Nov. 22nd, 2009

sundries

Nov. 22nd, 2009 11:19 am
  • I'm home. After Patty first went to the wrong terminal tp pick me up, we had a happy reunion, and then we went home so I could shower and change before going out to see her family, stopping at Rock center, Dylan's Candy Bar and ultimately eating at Lilli & Loo's. We're on our way to brunch with them now.

  • After that it's groceries, laundry and writing while she does school work. I couldn't be more excited.

  • On the plane yesterday I had the middle seat in the middle row between a father and son who thought if they didn't buy the middle seat someone wouldn't sit there. Well, it was a full flight and I had to listen to them argue across me and pass gluten-filled food across me for over nine hours. FUN.

  • While I was gone, it was the Transgender Day of Remembrance. Trans people have a 1 in 18 chance of being murdered. Like all issues of hate and violence, in many ways trans issues are everyone's issues -- they address things like the right to self-identify, self-express, obtain appropriate healthcare and be safe from violence. You don't have to be a trans person to be the target of anti-trans bullying or violence: just ask the last girl in her class to go through puberty or the boy who likes to play with dolls. Transphobia is a tyranny we all have to live with.

  • Girls in suits, via Patty.

  • ModCloth currently has a line of stuff inspired by menswear. Much of it, I think "not so much," some of it I like even in spite of the not-so-much, but there are a couple of pieces I really dig, including teh Study Hall Satchell and the Hot Shots Jacket.

  • My tux will be ready soon, which means I really need to find some appropriate mens dress shoes in my size.

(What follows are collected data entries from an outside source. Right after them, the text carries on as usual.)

(* ===== verification/SparkRoute.v ===== *)
(** Routing (src/crates/mimo26-spark/src, route.rs and [cpu_reduce_bf16] of decode.rs): the routes of
    a request are grouped by expert, tiled and padded, run through the experts, and added up per
    token, and none of it changes a token's sum. *)
From Stdlib Require Import ZArith Lia Bool Sorted SpecFloat.
From stdpp Require Import base list gmap strings sorting.
From S2P Require Import Prelude Layout Crc32c Bf16 Frame FrameProofs FrameTheorems Ladder LadderProofs Utf8 Scan Floats E4m3 RepackSlice Expert Spark.

(** * Stable sorting

    A list sorted by a key whose elements of each key are in a given order is determined. *)
Section stable.
Context {A : Type} (key : A -> Z).

Definition by_key (l : list A) : Prop := StronglySorted (fun x y => key x <= key y) l.
Definition of_key (k : Z) (l : list A) : list A := filter (fun x => key x = k) l.
Definition key_cmp (x y : A) : comparison := key x ?= key y.

Lemma of_key_cons k x l : of_key k (x :: l) = if decide (key x = k) then x :: of_key k l else of_key k l.
Proof. unfold of_key. rewrite filter_cons. by repeat case_decide. Qed.

Lemma of_key_app k l l' : of_key k (l ++ l') = of_key k l ++ of_key k l'.
Proof. apply filter_app. Qed.

Lemma insert_of_key k x l : of_key k (sort_insert key_cmp x l) = of_key k (x :: l).
Proof.
  induction l as [|y l IH]; [done|]. cbn [sort_insert]. change (key_cmp x y) with (key x ?= key y). destruct (Z.compare_spec (key x) (key y)); [done..|].
  rewrite !of_key_cons, IH, of_key_cons. repeat case_decide; done || lia.
Qed.

Lemma sort_of_key k l : of_key k (sort_by key_cmp l) = of_key k l.
Proof.
  induction l as [|x l IH]; [done|]. change (sort_by key_cmp (x :: l)) with (sort_insert key_cmp x (sort_by key_cmp l)).
  by rewrite insert_of_key, !of_key_cons, IH.
Qed.

Lemma insert_elem x y l : y ∈ sort_insert key_cmp x l -> y = x \/ y ∈ l.
Proof.
  induction l as [|z l IH]; cbn [sort_insert]; [set_solver|]. destruct (key_cmp x z); [set_solver..|].
  rewrite !elem_of_cons. tauto.
Qed.

Lemma insert_by_key x l : by_key l -> by_key (sort_insert key_cmp x l).
Proof.
  induction 1 as [|y l Hs IH Hf]; [by repeat constructor|]. cbn [sort_insert]. change (key_cmp x y) with (key x ?= key y).
  destruct (Z.compare_spec (key x) (key y)) as [Hc|Hc|Hc].
  1-2: constructor; [by constructor|]; constructor; [lia|]; apply (Forall_impl _ _ _ Hf); intros; lia.
  constructor; [exact IH|]. apply Forall_forall. intros z [->|Hz]%insert_elem; [lia|]. by apply (proj1 (Forall_forall _ _) Hf).
Qed.

Lemma sort_by_key l : by_key (sort_by key_cmp l).
Proof. induction l as [|x l IH]; [constructor|]. by apply insert_by_key. Qed.

Lemma of_key_None k l : Forall (fun x => key x <> k) l -> of_key k l = [].
Proof. intros H. apply filter_none. intros x Hx. by apply (proj1 (Forall_forall _ _) H). Qed.

Lemma stable_unique l l' : by_key l -> by_key l' -> (forall k, of_key k l = of_key k l') -> l = l'.
Proof.
  intros Hl. revert l'. induction Hl as [|x l Hs IH Hf]; intros l' Hl' H.
  - destruct l' as [|y l']; [done|]. specialize (H (key y)). rewrite of_key_cons, decide_True in H by done. done.
  - destruct Hl' as [|y l' Hs' Hf'].
    { specialize (H (key x)). by rewrite of_key_cons, decide_True in H. }
    assert (key x = key y) as Hk.
    { destruct (Z.lt_trichotomy (key x) (key y)) as [Hlt|[Heq|Hlt]]; [|exact Heq|].
      - pose proof (H (key x)) as Hx. rewrite !of_key_cons, decide_True, decide_False in Hx by lia.
        rewrite (of_key_None _ l') in Hx; [discriminate|]. apply (Forall_impl _ _ _ Hf'). intros; lia.
      - pose proof (H (key y)) as Hx. rewrite !of_key_cons, decide_False, decide_True in Hx by lia.
        rewrite (of_key_None _ l) in Hx; [discriminate|]. apply (Forall_impl _ _ _ Hf). intros; lia. }
    pose proof (H (key x)) as Hx. rewrite !of_key_cons, !decide_True in Hx by done. injection Hx as -> Hx.
    f_equal. apply IH; [done|]. intros k. specialize (H k). rewrite !of_key_cons in H. case_decide; [by injection H|done].
Qed.

Lemma sort_by_id l : by_key l -> sort_by key_cmp l = l.
Proof. intros Hl. apply stable_unique; [apply sort_by_key|done|intros; apply sort_of_key]. Qed.

Lemma sort_permutation l : sort_by key_cmp l ≡ₚ l.
Proof.
  assert (forall x l, sort_insert key_cmp x l ≡ₚ x :: l) as Hins.
  { clear. intros x l. induction l as [|y l IH]; [done|]. cbn [sort_insert]. destruct (key_cmp x y); [done..|].
    rewrite IH. apply Permutation_swap. }
  induction l as [|x l IH]; [done|]. change (sort_by key_cmp (x :: l)) with (sort_insert key_cmp x (sort_by key_cmp l)).
  by rewrite Hins, IH.
Qed.
End stable.

(** Sorting what a filter keeps is filtering what was sorted. *)
Lemma sort_filter {A} (key : A -> Z) (P : A -> Prop) `{!forall x, Decision (P x)} l :
  filter P (sort_by (key_cmp key) l) = sort_by (key_cmp key) (filter P l).
Proof.
  apply (stable_unique key).
  - pose proof (sort_by_key key l) as Hs. induction Hs as [|x s Hs IH Hf]; [constructor|].
    rewrite filter_cons. case_decide; [|done]. constructor; [done|].
    apply Forall_forall. intros y [_ Hy]%list_elem_of_filter. by apply (proj1 (Forall_forall _ _) Hf).
  - apply sort_by_key.
  - intros k. rewrite (sort_of_key key). unfold of_key. rewrite !list_filter_filter.
    rewrite (list_filter_iff _ (fun x => P x /\ key x = k)) by tauto. rewrite <-list_filter_filter.
    fold (of_key key k (sort_by (key_cmp key) l)). rewrite (sort_of_key key). unfold of_key. rewrite list_filter_filter.
    apply list_filter_iff. tauto.
Qed.
(* ===== verification/SparkServe.v ===== *)
(** Serving (src/crates/mimo26-spark/src, serve.rs, server.rs and transport.rs): what a request is
    answered with, the server's steps over a loopback, what a fault on the way does, and how frames
    are cut out of a TCP stream. *)
From Stdlib Require Import ZArith Lia Bool SpecFloat.
From stdpp Require Import base list gmap strings.
From S2P Require Import Prelude Layout Crc32c Bf16 Frame FrameProofs FrameTheorems Ladder LadderProofs Utf8 Scan Floats E4m3 RepackSlice Expert Spark SparkRoute.

(** ** A request *)

Lemma rne_u16 bits : u16_range (f32_to_bf16_rne bits).
Proof.
  unfold f32_to_bf16_rne. assert (forall a b, 0 <= a < 2 ^ 16 -> 0 <= b < 2 ^ 16 -> u16_range (Z.lor a b)) as Hlor.
  { intros a b Ha Hb. unfold u16_range. rewrite <-(Z.mod_small a (2 ^ 16)), <-(Z.mod_small b (2 ^ 16)) by lia.
    rewrite <-!Z.land_ones, <-Z.land_lor_distr_l, Z.land_ones by lia. by apply Z.mod_pos_bound. }
  assert (forall x, 0 <= Z.land x 0x8000 < 2 ^ 16) as Hs.
  { intros x. assert (0 <= Z.land x 0x8000) by (apply Z.land_nonneg; lia). split; [done|].
    assert (Z.land x 0x8000 = Z.land (Z.land x 0x8000) (Z.ones 16)) as ->
      by (rewrite <-Z.land_assoc; f_equal; done).
    rewrite Z.land_ones by lia. by apply Z.mod_pos_bound. }
  destruct (_ >? _); apply Hlor; try apply Hs; [lia|].
  pose proof (Z.mod_pos_bound (Z.land bits 0x7FFFFFFF + (0x7FFF + Z.land (Z.shiftr (Z.land bits 0x7FFFFFFF) 16) 1)) (2 ^ 32) eq_refl) as Hr.
  set (r := _ mod 2 ^ 32) in *. destruct (Z.geb_spec r 0x7F800000); rewrite Z.shiftr_div_pow2 by lia; [by vm_compute|].
  split; [apply Z.div_pos; lia|]. apply Z.div_lt_upper_bound; lia.
Qed.

(** The row a hidden row decodes to. *)
Definition hidden_of (h : HiddenRow) : list spec_float :=
  match decode_hidden (hr_payload h) (hr_scales h) with Ok row => row | _ => [] end.

Definition hidden_ok (h : HiddenRow) : Prop :=
  Zlen (hr_payload h) = HIDDEN /\ Zlen (hr_scales h) = HIDDEN / 32 /\ bytes_ok (hr_payload h).
(** One run of [handleFollow], by the answer the backend gives to the
    delete or insert: only a rejected request keeps the profile as it was. *)
Lemma handleFollow_spec (s : Sys View) (p : Profile) (u : auth.User) :
  profile (view s) = Some p →
  session (backend s) = Some u →
  let s' := (handleFollow s).2 in
  faults (backend s') = tail (faults (backend s))
  ∧ session (backend s') = Some u
  ∧ match next_fault (backend s) with
    | Healthy | NullPayload =>
        profile (view s') = Some (toggled p)
        ∧ tbl_follows (backend s') = follows_after_toggle u p (tbl_follows (backend s))
    | ErrorResponse =>
        profile (view s') = Some (toggled p)
        ∧ tbl_follows (backend s') = tbl_follows (backend s)
    | Reject =>
        profile (view s') = Some p
        ∧ tbl_follows (backend s') = tbl_follows (backend s)
    end.
Proof.
  destruct s as [v b r c d], b, v. simpl. intros -> ->.
  unfold handleFollow, follows_delete_match, follows_insert, follows_after_toggle.
  destruct faults0 as [|[] fs], (is_following p) eqn:E; run_async;
    cbn [profile setProfile setFollowLoading]; rewrite ?E; done.
Qed.

End Toggles.

Section LikeToggle.
Import FeedScreen.

Lemma handleLike_spec (s : Sys View) (postId : string) (post : Post) (u : auth.User) :
  find (λ p, String.eqb (id p) postId) (posts (view s)) = Some post →
  session (backend s) = Some u →
  let s' := (handleLike postId s).2 in
  match next_fault (backend s) with
  | Healthy | NullPayload =>
      posts (view s') = feed_after_toggle postId post (posts (view s))
      ∧ tbl_likes (backend s')
        = (if liked_by_user post
           then filter (λ l, ¬ (likes.post_id l = postId ∧ likes.user_id l = auth.id u))
                  (tbl_likes (backend s))
           else tbl_likes (backend s) ++ [like_edge postId u])
  | ErrorResponse =>
      posts (view s') = feed_after_toggle postId post (posts (view s))
      ∧ tbl_likes (backend s') = tbl_likes (backend s)
  | Reject =>
      posts (view s') = posts (view s)
      ∧ tbl_likes (backend s') = tbl_likes (backend s)
  end.
Proof.
  destruct s as [v b r c d], b, v. simpl. intros Hfind ->.
  unfold handleLike, likes_delete_match, likes_insert, feed_after_toggle.
  destruct faults0 as [|[] fs], (liked_by_user post) eqn:E; run_async;
    cbn [FeedScreen.posts]; rewrite Hfind; cbn [setPosts FeedScreen.posts];
    rewrite ?E; done.
Qed.

End LikeToggle.

(** C1 (fails on the code).  The backend answers the insert of the follow
    edge, and the insert of the like edge, with an error.  [handleFollow] and
    [handleLike] never look at the [error] of the response: the profile on
    screen turns to "following" with one follower more, the post to "liked"
    with one like more, while the tables are as before and nothing is logged. *)
Theorem toggles_applied_despite_error_response :
  let s := (UserProfileScreen.handleFollow
              (sample_sys (bob_screen false) [ErrorResponse])).2 in
  let t := (FeedScreen.handleLike "p3"
              (sample_sys (feed_screen [feed_post "p3" 1 false] []) [ErrorResponse])).2 in
  (UserProfileScreen.profile (view s) = Some (UserProfileScreen.toggled (bob_profile false))
   ∧ (UserProfileScreen.is_following <$> UserProfileScreen.profile (view s)) = Some true
   ∧ (UserProfileScreen.followers_count <$> UserProfileScreen.profile (view s)) = Some 2
   ∧ tbl_follows (backend s) = tbl_follows (sample_backend (Some me) [])
   ∧ console s = [])
  ∧ (FeedScreen.posts (view t) = [feed_post "p3" 2 true]
     ∧ tbl_likes (backend t) = tbl_likes (sample_backend (Some me) [])
     ∧ console t = []).
Proof. vm_compute. repeat split; reflexivity. Qed.

(** C3.  Two [handleFollow] in a row, both requests answered by a healthy
    backend: the profile on screen is exactly the one before, so
    [is_following] and [followers_count] are back at their values.  When the
    view agreed with the [follows] table to begin with, the table holds the
    same edges as before, too. *)
Theorem handleFollow_twice (s : Sys UserProfileScreen.View)
    (p : UserProfileScreen.Profile) (u : auth.User) :
  UserProfileScreen.profile (view s) = Some p →
  session (backend s) = Some u →
  faults (backend s) = [] →
  let s2 := (UserProfileScreen.handleFollow (UserProfileScreen.handleFollow s).2).2 in
  UserProfileScreen.profile (view s2) = Some p
  ∧ ((UserProfileScreen.is_following p = true ↔ follow_edge u p ∈ tbl_follows (backend s)) →
     ∀ e, e ∈ tbl_follows (backend s2) ↔ e ∈ tbl_follows (backend s)).
Proof.
  intros Hp Hu Hf.
  destruct (handleFollow_spec s p u Hp Hu) as (Hf1 & Hu1 & H1).
  unfold next_fault in H1. rewrite Hf in Hf1, H1. simpl in Hf1, H1.
  destruct H1 as [Hp1 Ht1].
  destruct (handleFollow_spec _ _ u Hp1 Hu1) as (Hf2 & Hu2 & H2).
  unfold next_fault in H2. rewrite Hf1 in H2. simpl in H2.
  destruct H2 as [Hp2 Ht2]. simpl. split.
  - by rewrite Hp2, toggled_toggled.
  - intros Hcons e. rewrite Ht2, Ht1. unfold follows_after_toggle.
    change (UserProfileScreen.id (UserProfileScreen.toggled p)) with (UserProfileScreen.id p).
    unfold UserProfileScreen.toggled at 1. cbn [UserProfileScreen.is_following].
    destruct (UserProfileScreen.is_following p) eqn:E; cbn [negb].
    + rewrite elem_of_app, list_elem_of_filter, list_elem_of_singleton, follow_edge_eq.
      split.
      * intros [[_ ?]| ->]; [done|]. by apply Hcons.
      * intros He. destruct (decide (e = follow_edge u p)); [by right | by left].
    + rewrite list_elem_of_filter, elem_of_app, list_elem_of_singleton, follow_edge_eq.
      split.
      * intros [Hn [?| ->]]; done.
      * intros He. split; [|by left]. intros ->.
        apply Hcons in He. done.
Qed.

Everytime I find something I'm in love with my size is sold out. I suspect because everyone in my position with footwear snaps them up, because most boys shoes are clunky and don't look like shoes for adult men. The exceptions go fast.

  • Patty and I had a long, ridiculous conversation about the evolution of names and nicknames last night and how they get used in stories. Like that guy named Max, always the same guy!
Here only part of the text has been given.